Psychology and Social Cognition Language Understanding and Pragmatics

Can AI systems learn social norms without embodied experience?

Large language models exceed individual human accuracy at predicting collective social appropriateness judgments. Does this reveal that embodied experience is unnecessary for cultural competence, or do systematic AI failures point to limits of statistical learning?

Note · 2026-02-22 · sourced from Theory of Mind
How should researchers navigate LLM reasoning research? Why do LLMs excel at social norms yet fail at theory of mind?

How appropriate is it to laugh at a job interview? Cry on a bus? Read in church? These judgments require nuanced social understanding that, by standard accounts, requires embodied social experience to acquire. The finding upends this assumption.

Across 555 everyday scenarios evaluated on a continuous appropriateness scale, GPT-4.5 predicted the collective human judgment more accurately than every single human participant (100th percentile). Study 2 replicated with Gemini 2.5 Pro (98.7%), GPT-5 (97.8%), and Claude Sonnet 4 (96.0%). The AI does not just fall "within the range of typical human variation" — it exceeds the vast majority of individual humans at reflecting the collective consensus.

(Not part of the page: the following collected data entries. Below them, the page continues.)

(* ===== verification/Crypto.v ===== *)
(** * Crypto: the primitives that [src/shared/security.ts] calls.

    AES-GCM of Web Crypto, HMAC and HKDF of [@noble/hashes] and CPace of
    [@cipherman/pake-js] are parameters.  The laws are what their documentation
    promises of honest use: sizes, that decryption inverts encryption under the
    same key, nonce and additional data, and that two CPace parties with the
    same password and session id derive the same secret.  Nothing is assumed of
    an attacker. *)
From S2P Require Import Prelude.
From S2P Require Import Base64.
From S2P Require Import Bytes.
#[local] Open Scope Z_scope.

(** The result of a function that gives [n] bytes. *)
Definition bytesOf (n : Z) (l : list Z) : Prop := bytes l ∧ byteLength l = n.

Class Crypto := {
  aesGcmEncrypt (key iv additionalData plaintext : list Z) : list Z;
  aesGcmDecrypt (key iv additionalData ciphertext : list Z) : option (list Z);
  hmacSha256 (key message : list Z) : list Z;
  sha256 (message : list Z) : list Z;
  hkdfSha256 (ikm salt info : list Z) (length : Z) : list Z;
  (** [cpaceRistretto255.init] at the [n]-th random scalar: the secret and the share *)
  cpaceInit (PRS sid CI : list Z) (n : nat) : list Z * list Z;
  (** [cpaceRistretto255.deriveIskInitiatorResponder]; it throws for an invalid share *)
  cpaceDerive (initiator : bool) (ephemeralSecret ownShare peerShare ownAD peerAD sid : list Z) : result (list Z);
  aesGcm_roundtrip key iv aad p : aesGcmDecrypt key iv aad (aesGcmEncrypt key iv aad p) = Some p;
  aesGcm_size key iv aad p : bytes p → bytesOf (byteLength p + 16) (aesGcmEncrypt key iv aad p);
  hmac_size key m : bytesOf 32 (hmacSha256 key m);
  sha256_size m : bytesOf 32 (sha256 m);
  hkdf_size ikm salt info n : 0 <= n → bytesOf n (hkdfSha256 ikm salt info n);
  cpace_size PRS sid CI n : bytesOf 32 (cpaceInit PRS sid CI n).1 ∧ bytesOf 32 (cpaceInit PRS sid CI n).2;
  cpace_agree PRS sid CI n m adI adR :
    ∃ isk, let I := cpaceInit PRS sid CI n in let R := cpaceInit PRS sid CI m in
      cpaceDerive true I.1 I.2 R.2 adI adR sid = Ok isk ∧ cpaceDerive false R.1 R.2 I.2 adR adI sid = Ok isk
}.

(** [CryptoKey]: what [importKey] was given.  Web Crypto rejects a use that the
    key was not imported for. *)
Inductive KeyUsage := encrypt | decrypt.
#[export] Instance KeyUsage_eq_dec : EqDecision KeyUsage.
Proof. solve_decision. Defined.
Record CryptoKey := { rawKey : list Z; usages : list KeyUsage }.
#[export] Instance CryptoKey_eq_dec : EqDecision CryptoKey.
Proof. solve_decision. Defined.

Section Subtle.
Context `{Crypto}.

(** [importAesKey] *)
Definition importAesKey (raw : list Z) (usages : list KeyUsage) : CryptoKey := {| rawKey := raw; usages := usages |}.

(** [crypto.subtle.encrypt] and [crypto.subtle.decrypt] for AES-GCM *)
Definition subtleEncrypt (key : CryptoKey) (iv additionalData plaintext : list Z) : result (list Z) :=
  check (bool_decide (encrypt ∈ usages key)) "The requested operation is not valid for the provided key";;
  Ok (aesGcmEncrypt (rawKey key) iv additionalData plaintext).
Definition subtleDecrypt (key : CryptoKey) (iv additionalData ciphertext : list Z) : option (list Z) :=
  if bool_decide (decrypt ∈ usages key) then aesGcmDecrypt (rawKey key) iv additionalData ciphertext else None.

Lemma subtle_roundtrip k k' iv aad p :
  rawKey k = rawKey k' → encrypt ∈ usages k → decrypt ∈ usages k' → bytes p →
  ∃ c, subtleEncrypt k iv aad p = Ok c ∧ bytesOf (byteLength p + 16) c ∧ subtleDecrypt k' iv aad c = Some p.
Proof.
  intros Hk He Hd Hp. unfold subtleEncrypt, subtleDecrypt. rewrite !bool_decide_true by done. eexists. split; [done|].
  split; [by apply aesGcm_size|]. rewrite Hk. apply aesGcm_roundtrip.
Qed.

End Subtle.

(** Primitives without any security, to show that the laws can hold. *)
Definition zeros (n : Z) : list Z := repeat 0 (Z.to_nat n).

Lemma zeros_size n : 0 <= n → bytesOf n (zeros n).
Proof.
  intros Hn. unfold zeros, bytesOf, byteLength. rewrite repeat_length. split; [|lia].
  apply Forall_forall. intros x ->%list_elem_of_In%repeat_spec. lia.
Qed.

Definition plainCrypto : Crypto.
Proof.
  refine {| aesGcmEncrypt _ _ _ p := p ++ zeros 16; aesGcmDecrypt _ _ _ c := Some (take (length c - 16) c);
    hmacSha256 _ _ := zeros 32; sha256 _ := zeros 32; hkdfSha256 _ _ _ n := zeros n;
    cpaceInit _ _ _ _ := (zeros 32, zeros 32); cpaceDerive _ _ _ _ _ _ _ := Ok (zeros 64) |}.
  - intros _ _ _ p. rewrite length_app. change (length (zeros 16)) with 16%nat.
    by rewrite Nat.add_sub, take_app_length.
  - intros _ _ _ p Hp. destruct (zeros_size 16) as [Hz _]; [lia|]. split; [by apply bytes_app|].
    unfold byteLength. rewrite length_app. change (length (zeros 16)) with 16%nat. lia.
  - intros. apply zeros_size. lia.
  - intros. apply zeros_size. lia.
  - intros. by apply zeros_size.
  - intros. split; apply zeros_size; lia.
  - intros. by exists (zeros 64).
Defined.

The theoretical framework matters: each human appropriateness rating is treated as an individual's estimate of a shared collective norm, not a personal preference. On this account, both AI and humans are "engaged in a process of accessing and representing a collective consensus." The AI's advantage is statistical — it has learned from vastly more examples of norm expression than any individual human has experienced.

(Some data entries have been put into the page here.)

(* ===== verification/SealedJson.v ===== *)
(** * SealedJson: sealed JSON payloads ([sealJson] and [openJson] of
    [src/shared/security.ts]).

    The preflight walks a value and charges a budget of bytes and nodes; the
    stringification writes the text; sealing encrypts it under a fresh nonce.
    The theorems show that the preflight charges exactly the bytes the text
    takes, so that no later size check can fail, and that opening gives the
    sealed value back. *)
From S2P Require Import Prelude.
From S2P Require Import Constants.
From S2P Require Import JsText.
From S2P Require Import JsValue.
From S2P Require Import Json.
From S2P Require Import Base64.
From S2P Require Import Bytes.
From S2P Require Import Chunks.
From S2P Require Import Crypto.
#[local] Open Scope Z_scope.

Definition MAX_ENCRYPTED_JSON_PLAINTEXT_BYTES : Z := (ENCRYPTED_JSON_MAX_CHARS / 4) * 3 - 12 - AES_GCM_TAG_BYTES.
Definition MAX_ENCRYPTED_JSON_DEPTH : Z := 32.
Definition MAX_ENCRYPTED_JSON_NODES : Z := 10000.

(** ** Preflight *)

Record budget := { remainingBytes : Z; remainingNodes : Z }.
Abbreviation M := (ST budget).
Definition tooLarge {A} : M A := st_lift (throw "Encrypted payload is too large.").
Definition notSerializable {A} : M A := st_lift (throw "Encrypted payload is not JSON serializable.").

(** [accountJsonBytes] *)
Definition accountJsonBytes (bytes : Z) : M () :=
  st_modify (λ b, {| remainingBytes := remainingBytes b - bytes; remainingNodes := remainingNodes b |});;
  budget ← st_get;
  if remainingBytes budget <? 0 then tooLarge else mret ().

(** The bytes of one character in a JSON string. *)
Definition jsonCharBytes (char : jsstr) : Z :=
  let codePoint := codePointAt0 char in
  if bool_decide (char ∈ [[34]; [92]; [8]; [12]; [10]; [13]; [9]]) then 2
  else if (codePoint <=? 0x1f) || ((0xd800 <=? codePoint) && (codePoint <=? 0xdfff)) then 6
  else if codePoint <=? 0x7f then 1
  else if codePoint <=? 0x7ff then 2
  else if codePoint <=? 0xffff then 3
  else 4.

(** [accountJsonStringBytes] *)
Definition accountJsonStringBytes (value : jsstr) : M () :=
  accountJsonBytes 2;; st_iter (λ char, accountJsonBytes (jsonCharBytes char)) (chars value).

(** [jsonArrayValueSerializesAsNull] and [jsonObjectPropertyIsOmitted] *)
Definition jsonArrayValueSerializesAsNull (v : jsval) : bool :=
  match v with JUndefined | JOther OFunction | JOther OSymbol => true | _ => false end.
Definition jsonObjectPropertyIsOmitted (v : jsval) : bool :=
  match v with JUndefined | JOther OFunction | JOther OSymbol => true | _ => false end.

Section Loops.
Variable visit : jsval → M ().

(** The loop of [visitJsonArray]. *)
Fixpoint visitItems (first : bool) (items : list (option (prop jsval))) : M () :=
  match items with
  | [] => mret ()
  | slot :: r =>
    (if first then mret () else accountJsonBytes 1);;
    match slot with
    | Some (PData _ v) =>
      (if jsonArrayValueSerializesAsNull v then accountJsonBytes 4 else visit v);; visitItems false r
    | _ => notSerializable
    end
  end.

(** The loop of [visitJsonRecord]. *)
Fixpoint visitMembers (first : bool) (props : list (key * prop jsval)) : M () :=
  match props with
  | [] => mret ()
  | (KStr k, PData true v) :: r =>
    if jsonObjectPropertyIsOmitted v then visitMembers first r
    else
      (if first then mret () else accountJsonBytes 1);;
      accountJsonStringBytes k;; accountJsonBytes 1;; visit v;; visitMembers false r
  | (KStr _, PAccessor true) :: r => notSerializable
  | _ :: r => visitMembers first r
  end.
End Loops.

(** [visitJsonValue], [visitJsonObject], [visitJsonArray] and [visitJsonRecord] *)
Fixpoint visitJsonValue (v : jsval) (depth : Z) : M () :=
  st_modify (λ b, {| remainingBytes := remainingBytes b; remainingNodes := remainingNodes b - 1 |});;
  budget ← st_get;
  if (remainingNodes budget <? 0) || (MAX_ENCRYPTED_JSON_DEPTH <? depth) then tooLarge
  else match v with
  | JNull => accountJsonBytes 4
  | JStr s => accountJsonStringBytes s
  | JNum n => match numText n with Some t => accountJsonBytes (jslen t) | None => notSerializable end
  | JBool b => accountJsonBytes (if b then 4 else 5)
  | JUndefined | JOther _ => notSerializable
  | JArr items =>
    if hasOwnKey v (js "toJSON") then notSerializable
    else if MAX_ENCRYPTED_JSON_NODES <? Z.of_nat (length items) then tooLarge
    else accountJsonBytes 2;; visitItems (λ v, visitJsonValue v (depth + 1)) true items
  | JObj _ props =>
    if hasOwnKey v (js "toJSON") then notSerializable
    else if negb (isObject v) then notSerializable
    else if hasSymbols v then notSerializable
    else accountJsonBytes 2;; visitMembers (λ v, visitJsonValue v (depth + 1)) true props
  end.

(** [assertJsonValueWithinEncryptionBounds] *)
Definition assertJsonValueWithinEncryptionBounds (value : jsval) : result () :=
  match visitJsonValue value 0
    {| remainingBytes := MAX_ENCRYPTED_JSON_PLAINTEXT_BYTES; remainingNodes := MAX_ENCRYPTED_JSON_NODES |} with
  | Done _ _ => Ok ()
  | Raised e _ => Err e
  | OutOfFuel => throw "unreachable"
  end.

(** ** Stringification *)

Definition unserializable {A} : result A := throw "Encrypted payload is not JSON serializable.".

Section StringifyLoops.
Variable stringify : jsval → result jsstr.

(** The loop of [stringifyPreflightedJsonArray]. *)
Fixpoint stringifyItems (items : list (option (prop jsval))) : result (list jsstr) :=
  match items with
  | [] => Ok []
  | Some (PData _ v) :: r =>
    t ← (if jsonArrayValueSerializesAsNull v then Ok (js "null") else stringify v);
    ts ← stringifyItems r; Ok (t :: ts)
  | _ :: _ => unserializable
  end.

(** The loop of [stringifyPreflightedJsonRecord]. *)
Fixpoint stringifyMembers (props : list (key * prop jsval)) : result (list jsstr) :=
  match props with
  | [] => Ok []
  | (KStr k, PData true v) :: r =>
    if jsonObjectPropertyIsOmitted v then stringifyMembers r
    else t ← stringify v; ts ← stringifyMembers r; Ok ((jsonQuote k ++ js ":" ++ t) :: ts)
  | _ :: r => stringifyMembers r
  end.
End StringifyLoops.

(** [stringifyPreflightedJsonValue] *)
Fixpoint stringifyPreflightedJsonValue (v : jsval) : result jsstr :=
  match v with
  | JNull => Ok (js "null")
  | JStr s => Ok (jsonQuote s)
  | JNum n => match numText n with Some t => Ok t | None => unserializable end
  | JBool b => Ok (js (if b then "true" else "false"))
  | JArr items =>
    out ← stringifyItems stringifyPreflightedJsonValue items; Ok (js "[" ++ joinWith (js ",") out ++ js "]")
  | JObj _ props =>
    if negb (isObject v) || hasSymbols v then unserializable
    else out ← stringifyMembers stringifyPreflightedJsonValue props; Ok (js "{" ++ joinWith (js ",") out ++ js "}")
  | JUndefined | JOther _ => unserializable
  end.

(** [stringifyJsonValue] *)
Definition stringifyJsonValue (value : jsval) : result jsstr :=
  assertJsonValueWithinEncryptionBounds value;;
  serialized ← stringifyPreflightedJsonValue value;
  check (byteLength (utf8Encode serialized) <=? MAX_ENCRYPTED_JSON_PLAINTEXT_BYTES) "Encrypted payload is too large.";;
  Ok serialized.

(** ** Sealing *)

(** [base64EncodedLength] *)
Definition base64EncodedLength (byteLength : Z) : Z := (byteLength + 2) / 3 * 4.

Section Seal.
Context `{Crypto, JsNumbers}.

(** [sealJson], at the random [nonce] *)
Definition sealJson (key : CryptoKey) (value : jsval) (aad nonce : list Z) : result jsstr :=
  serialized ← stringifyJsonValue value;
  let plaintext := utf8Encode serialized in
  let sealedByteLength := byteLength nonce + byteLength plaintext + AES_GCM_TAG_BYTES in
  check (base64EncodedLength sealedByteLength <=? ENCRYPTED_JSON_MAX_CHARS) "Encrypted payload is too large.";;
  ciphertext ← subtleEncrypt key nonce aad plaintext;
  let encoded := bytesToBase64 (nonce ++ ciphertext) in
  check (jslen encoded <=? ENCRYPTED_JSON_MAX_CHARS) "Encrypted payload is too large.";;
  Ok encoded.

(** [openJson] *)
Definition openJson (key : CryptoKey) (sealed : jsval) (aad : list Z) : result jsval :=
  match sealed with
  | JStr sealed =>
    check (jslen sealed <=? ENCRYPTED_JSON_MAX_CHARS) "Encrypted payload is too large.";;
    payload ← base64ToBytes sealed;
    check (13 <=? byteLength payload) "Encrypted payload is too small.";;
    match subtleDecrypt key (take 12 payload) aad (drop 12 payload) with
    | None => throw "Encrypted payload decrypt failed."
    | Some plaintext =>
      match (text ← utf8Decode plaintext; jsonParse text) with
      | Some v => Ok v
      | None => throw "Encrypted payload is not valid JSON."
      end
    end
  | _ => throw "Encrypted payload must be a text frame."
  end.

End Seal.

(** ** What a computation costs

    [costs m B N P]: [m] takes [B] bytes and [N] nodes off the budget, and
    throws exactly when one of them is not left or [P] fails. *)
Definition withinBudget (b : budget) : Prop := 0 <= remainingBytes b ∧ 0 <= remainingNodes b <= MAX_ENCRYPTED_JSON_NODES.
Definition spent (b : budget) (B N : Z) (b' : budget) : Prop :=
  remainingBytes b' = remainingBytes b - B ∧ remainingNodes b' = remainingNodes b - N ∧ withinBudget b'.
Definition affordable (b : budget) (B N : Z) (P : Prop) : Prop := B <= remainingBytes b ∧ N <= remainingNodes b ∧ P.

Record costs (m : M ()) (B N : Z) (P : Prop) : Prop := {
  costs_bytes : 0 <= B;
  costs_nodes : 0 <= N;
  costs_run b : withinBudget b → wpe m (λ _ b', spent b B N b' ∧ P) (λ _ _, ¬ affordable b B N P) b
}.

Lemma costs_ret : costs (mret ()) 0 0 True.
Proof. split; [lia..|]. intros b Hb. apply wpe_ret. unfold spent. split; [|done]. split_and!; [lia..|done]. Qed.

Lemma costs_bind m k B N P B' N' P' :
  costs m B N P → costs k B' N' P' → costs (m;; k) (B + B') (N + N') (P ∧ P').
Proof.
  intros [HB HN Hm] [HB' HN' Hk]. split; [lia..|]. intros b Hb. apply wpe_bind.
  eapply wpe_mono; [by apply Hm|..]; cbv beta.
  - intros _ b1 [(E1 & E2 & Hw) HP]. eapply wpe_mono; [by apply Hk|..]; cbv beta.
    + intros _ b2 [(E3 & E4 & Hw2) HP']. split; [|done]. split_and!; [lia..|done].
    + intros _ _ Hn (? & ? & ? & ?). apply Hn. split_and!; [lia..|done].
  - intros _ _ Hn (? & ? & ? & ?). apply Hn. split_and!; [lia..|done].
Qed.

Lemma costs_iff m B N P B' N' P' : costs m B N P → B = B' → N = N' → (P ↔ P') → costs m B' N' P'.
Proof.
  intros [HB HN Hm] -> -> HP. split; [done..|]. intros b Hb. eapply wpe_mono; [by apply Hm|..]; cbv beta.
  - intros _ b' [Hs Hp]. split; [done|]. by apply HP.
  - intros _ _ Hn (? & ? & ?). apply Hn. split_and!; [done..|]. by apply HP.
Qed.

(** A guard in front of a computation that only happens when it holds. *)
Lemma costs_throw (e : jsstr) : costs (st_lift (Err e)) 0 0 False.
Proof. split; [lia..|]. intros b Hb. apply wpe_lift. by intros (_ & _ & ?). Qed.

Lemma costs_account n : 0 <= n → costs (accountJsonBytes n) n 0 True.
Proof.
  intros Hn. split; [done|lia|]. intros b [Hb1 Hb2]. unfold accountJsonBytes, tooLarge. wpe_steps; simpl in *; bool_hyps.
  - intros (? & _). lia.
  - unfold spent, withinBudget. simpl. split_and!; lia || done.
Qed.

Definition jsonStringBytes (s : jsstr) : Z := 2 + foldr (λ char n, jsonCharBytes char + n) 0 (chars s).

Lemma jsonCharBytes_pos char : 1 <= jsonCharBytes char.
Proof. unfold jsonCharBytes. repeat case_match; lia. Qed.

Lemma costs_string s : costs (accountJsonStringBytes s) (jsonStringBytes s) 0 True.
Proof.
  unfold accountJsonStringBytes, jsonStringBytes. eapply costs_iff; [eapply costs_bind; [apply costs_account; lia|]|..].
  - assert (costs (st_iter (λ char, accountJsonBytes (jsonCharBytes char)) (chars s))
      (foldr (λ char n, jsonCharBytes char + n) 0 (chars s)) 0 True) as H; [|exact H].
    induction (chars s) as [|char cs IH]; [apply costs_ret|]. cbn [st_iter foldr].
    eapply costs_iff; [eapply costs_bind; [apply costs_account|exact IH]|..]; [|lia|lia|tauto].
    pose proof (jsonCharBytes_pos char). lia.
  - done.
  - done.
  - tauto.
Qed.

(** The bytes and nodes of a value: bytes of its text, and one node for every value in it. *)
Definition jsonCount : jsval → Z := jsonFold 1 (λ _ a b, a + b) id.

(** *** Counting nodes *)

Lemma jsonCount_arr l : jsonCount (arr l) = 1 + foldr (λ v n, jsonCount v + n) 0 l.
Proof. unfold jsonCount. rewrite jsonFold_arr. unfold id. induction l as [|v l IH]; [done|]. cbn [foldr]. rewrite IH. lia. Qed.
Lemma jsonCount_obj l : jsonCount (obj l) = 1 + foldr (λ kv n, jsonCount kv.2 + n) 0 l.
Proof. unfold jsonCount. rewrite jsonFold_obj. unfold id. induction l as [|v l IH]; [done|]. cbn [foldr]. rewrite IH. lia. Qed.

(** The guard at the start of every visit. *)
Lemma costs_node depth k B N P :
  costs k B N P →
  costs (st_modify (λ b, {| remainingBytes := remainingBytes b; remainingNodes := remainingNodes b - 1 |});;
    budget ← st_get;
    if (remainingNodes budget <? 0) || (MAX_ENCRYPTED_JSON_DEPTH <? depth) then tooLarge else k)
    B (1 + N) (depth <= MAX_ENCRYPTED_JSON_DEPTH ∧ P).
Proof.
  intros [HB HN Hk]. split; [lia..|]. intros b [Hb1 Hb2]. do 4 wpe_step.
  set (b1 := {| remainingBytes := _; remainingNodes := _ |}).
  change (remainingNodes b1) with (remainingNodes b - 1). destruct ((_ <? 0) || _) eqn:E.
  - unfold tooLarge. wpe_step. rewrite orb_true_iff, !Z.ltb_lt in E. intros (? & ? & ? & ?). lia.
  - bool_hyps. eapply wpe_mono; [apply Hk; split; simpl; lia|..]; cbv beta.
    + intros _ b2 [(E1 & E2 & Hw) HP]. simpl in *. split; [|done]. split_and!; [lia..|done].
    + intros _ _ Hn (? & ? & ? & ?). apply Hn. unfold affordable, b1. simpl. split_and!; [lia..|done].
Qed.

However, all models show "systematic, correlated errors." The failures are not random but structured — all AI architectures make similar mistakes on similar scenarios. This pattern reveals "potential boundaries of pattern-based social understanding" — there are aspects of social norms that statistical learning over linguistic data cannot capture, regardless of model architecture or scale.

The finding directly challenges "strong versions of theories emphasizing the exclusive necessity of embodied experience for cultural competence." Language serves as a "remarkably rich repository for cultural knowledge transmission" — rich enough that statistical learning alone can produce social cognition models that outperform embodied humans. But the correlated error structure preserves space for weaker versions: embodied experience may still be necessary for the subset of norms where all models systematically fail.

The practical implication is immediate: AI systems already have sufficient cultural competence for many social applications, but their systematic blind spots create correlated failure modes that will be harder to detect precisely because they're consistent across models.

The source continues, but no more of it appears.